Сон ХеКи наклоняет голову в знак возможности подобной ситуации.

— Извините за потраченное ваше время. — говорю ей. — Больше не стану вас беспокоить вопросами. Видимо, в храме Пэннён время идёт медленнее чем в Сеуле, но я живу здесь, а не там.

Настоятельница неожиданно неспешно кланяется мне. Типа, — «как скажешь»? Или, — «плевать хотела на твой отказ от моих проповедей»? Ну и ладно! Проживу без чужой «мудрости». Своим умом обойдусь!

* * *

— С ней всё в порядке? — придвинувшись к настоятельнице, с озабоченным видом осведомляется НаБом, глядя при этом вслед удаляющейся ЮнМи.

— Кажется, она расстроена.

— Это не помешает её участию в празднике?

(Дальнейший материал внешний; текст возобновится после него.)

Lemma exit_out_ok pend s l free m i p k :
  inv pend s l free -> unheld m 0 (Some i) s -> tab s !! i = Some p -> pstate p = RUNNING ->
  can_insert (length (sleepers (chan_of (parent p)) (tab s)) +
              (length (sleepers (chan_of (initproc s)) (tab s)) + k)) s free ->
  exists s' l' free', exit_out kend i s = Ok (tt, s') /\
    (exists v, tab s' !! i = Some (with_ctx (Some (CtxExit v)) (with_state ZOMBIE
       (with_parent (if bool_decide (parent p = Some i) then initproc s else parent p) p)))) /\
    (forall j q, j <> i -> tab s !! j = Some q ->
       exists q', tab s' !! j = Some q' /\ survived i (parent p) (initproc s) (tab s) q q') /\
    inv pend s' l' free' /\ held m 1 (Some i) s' /\ kept s s' /\ can_insert k s' free'.
Proof.
  intros Hi Hu Hp Hst Hcan. unfold exit_out.
  destruct (acquire_step kend s m 0 (Some i) Hu ltac:(lia)) as (s1 & H1 & Hh1 & (Ht1 & Hk1 & Hs1 & Hi1)).
  rewrite (bind_Ok _ _ _ _ _ H1). rewrite <- Ht1 in Hp. rewrite (bind_Ok _ _ _ _ _ (get_proc_ok _ _ _ Hp)).
  apply Hi1 in Hi. assert (Hip1 : initproc s1 = initproc s) by apply Hk1.
  assert (Hcan1 : can_insert (length (sleepers (chan_of (parent p)) (tab s1)) +
              (length (sleepers (chan_of (initproc s)) (tab s1)) + k)) s1 free).
  { unfold can_insert in *. by rewrite Hs1, Ht1. }
  destruct (wakeup1_ok kend pend _ s1 l free _ Hi Hcan1) as (s2 & free2 & H2 & Hw2 & Hi2 & Hs2 & Hl2 & Hk2 & Hc2).
  rewrite (bind_Ok _ _ _ _ _ H2). assert (Hip2 : initproc s2 = initproc s) by (rewrite <- Hip1; apply Hk2).
  pose proof (t_len _ _ (i_tab _ _ _ _ _ Hi)) as L1. pose proof (t_len _ _ (i_tab _ _ _ _ _ Hi2)) as L2.
  destruct (abandon_loop_ok pend i NPROC 0 s2 _ free2 k Hi2) as (s3 & l3 & free3 & H3 & Ha3 & Hi3 & Hs3 & Hl3 & Hk3 & Hc3).
  { lia. }
  { rewrite Hip2. eapply can_insert_le; [exact Hc2|].
    pose proof (woken_sleepers _ (chan_of (initproc s)) _ _ Hw2 L1 L2). lia. }
  rewrite (bind_Ok _ _ _ _ _ H3). rewrite Hip2 in Ha3.
  destruct (survived_intro i (parent p) (initproc s) _ _ _ i p Hw2 Ha3 L1 L2 Hp) as (p3 & Hp3 & Hsv3).
  apply survived_awake in Hsv3; [|by rewrite Hst]. assert (Hnr : pstate p3 = RUNNING) by (by rewrite Hsv3).
  pose proof (lookup_lt_Some _ _ _ Hp3) as Hlt3. pose proof (i_tab _ _ _ _ _ Hi3) as Htab3.
  rewrite (bind_Ok _ _ _ _ _ (upd_proc_ok _ _ _ _ Hp3)). set (s4 := set_tab _ s3).
  assert (Hi4 : inv pend s4 l3 free3).
  { apply (sched_inv_block kend pend s3 l3 free3 i p3); try done; [by rewrite Hnr|exact (t_vd _ _ Htab3 i p3 Hp3)| |].
    - apply (t_used _ _ Htab3 i p3 Hp3). by rewrite Hnr.
    - by intros [?|[?|?]]. }
  assert (Hp4 : tab s4 !! i = Some (with_state ZOMBIE p3)) by (by apply list_lookup_insert_eq).
  assert (Hh4 : held m 1 (Some i) s4) by exact (held_sim s2 s3 _ _ _ (held_sim s1 s2 _ _ _ Hh1 Hs2 Hl2) Hs3 Hl3).
  destruct (sched_out_ok kend s4 m i _ CtxExit Hh4 Hp4) as (v & s5 & H5 & Hh5 & (Ht5 & Hk5 & Hs5 & Hi5)); [done|].
  eexists _, l3, free3. split; [exact H5|]. split; [|split; [|split; [|split; [|split]]]].
  - exists v. rewrite <- Hsv3. simpl. apply list_lookup_insert_eq. simpl. by rewrite length_insert.
  - intros j q Hne Hq. rewrite <- Ht1 in Hq |- *.
    destruct (survived_intro i (parent p) (initproc s) _ _ _ j q Hw2 Ha3 L1 L2 Hq) as (q3 & Hq3 & Hsv).
    exists q3. split; [|done]. unfold s4. simpl. by rewrite !list_lookup_insert_ne.
  - rewrite <- Ht5. apply (sched_inv_minor kend _ s5 l3 free3 i (with_state ZOMBIE p3)); [auto|by rewrite Ht5|done].
  - exact Hh5.
  - transitivity s1; [done|]. transitivity s2; [done|]. transitivity s3; [done|]. exact Hk5.
  - unfold can_insert in *. simpl. rewrite Hs5. exact Hc3.
Qed.
(** The calls of [exit] on files and inodes: each open file is closed, then the
    current directory is put inside a transaction. *)
Fixpoint close_all (fs : list Z) : M (kst * E) unit :=
  match fs with [] => ret tt | f :: fs => (if f =? 0 then ret tt else fileclose f) ;;; close_all fs end.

— Возможно, — нет. Но может и да.

— Действительно, — никакой конкретики.

— Что вас тревожит, госпожа самчанин?

— Девочка задаёт неожиданные вопросы. Но прежде всего меня беспокоит то, как она разговаривала с монахинями.

— Из всех, стоявших перед нею, — говорит Сон ХеКи, повернувшись к НаБом. — ЮнМи выбрала для разговора лишь двух. Тех, в чьих жизнях были очень горькие моменты, которые они никак не могут принять и отпустить.

— Так вы думаете, — она действительно… — наклонившись к Сон ХеКи, спрашивает НаБом, — того?

— О чём вы?

Бодхисаттва?

— Нет. Она бодхисаттваяна, — идущая по пути. А с пути можно сбиться…

НаБом, подумав, понимающе кивает.


(несколько позже)

Госпожа НаБом, как руководитель учреждения, выступает со сцены с праздничной речью. Поздравила всех, кто её слышит, — «с замечательным семейным праздником», напомнила о непреходящих человеческих ценностях. Таких, как любовь к близким, тепло и уют дома, верность и поддержка родных рук.

Слушал её, вспоминая свою настоящую семью, нашу квартиру и общагу, оставшуюся где-то грудой развалин. Хорошо, самчанин в этой части своего поздравления не особо долго «размазывала сопли» и быстро перешла до конкретики, рассказывая о произошедшем в «Анян» за год. Иначе моё настроение совсем опустилось бы к точке абсолютного нуля. Подозреваю, лаконичность начальницы обусловлена наличием изрядного числа гостей. Народу столько, что концерт решили проводить на улице, благо погода позволяла. Солнечно и без осадков. И ещё одна причина краткости, — присутствие нескольких телекамер информационных агентств. В том числе иностранных, — японских, французских, американских. В такой «компании» весьма разумно «урезать текст», дабы не брякнуть чё-нить, что может быть понято двояко. В результате у НаБом получается выступить коротко и по делу, как и должно быть в тюрьме.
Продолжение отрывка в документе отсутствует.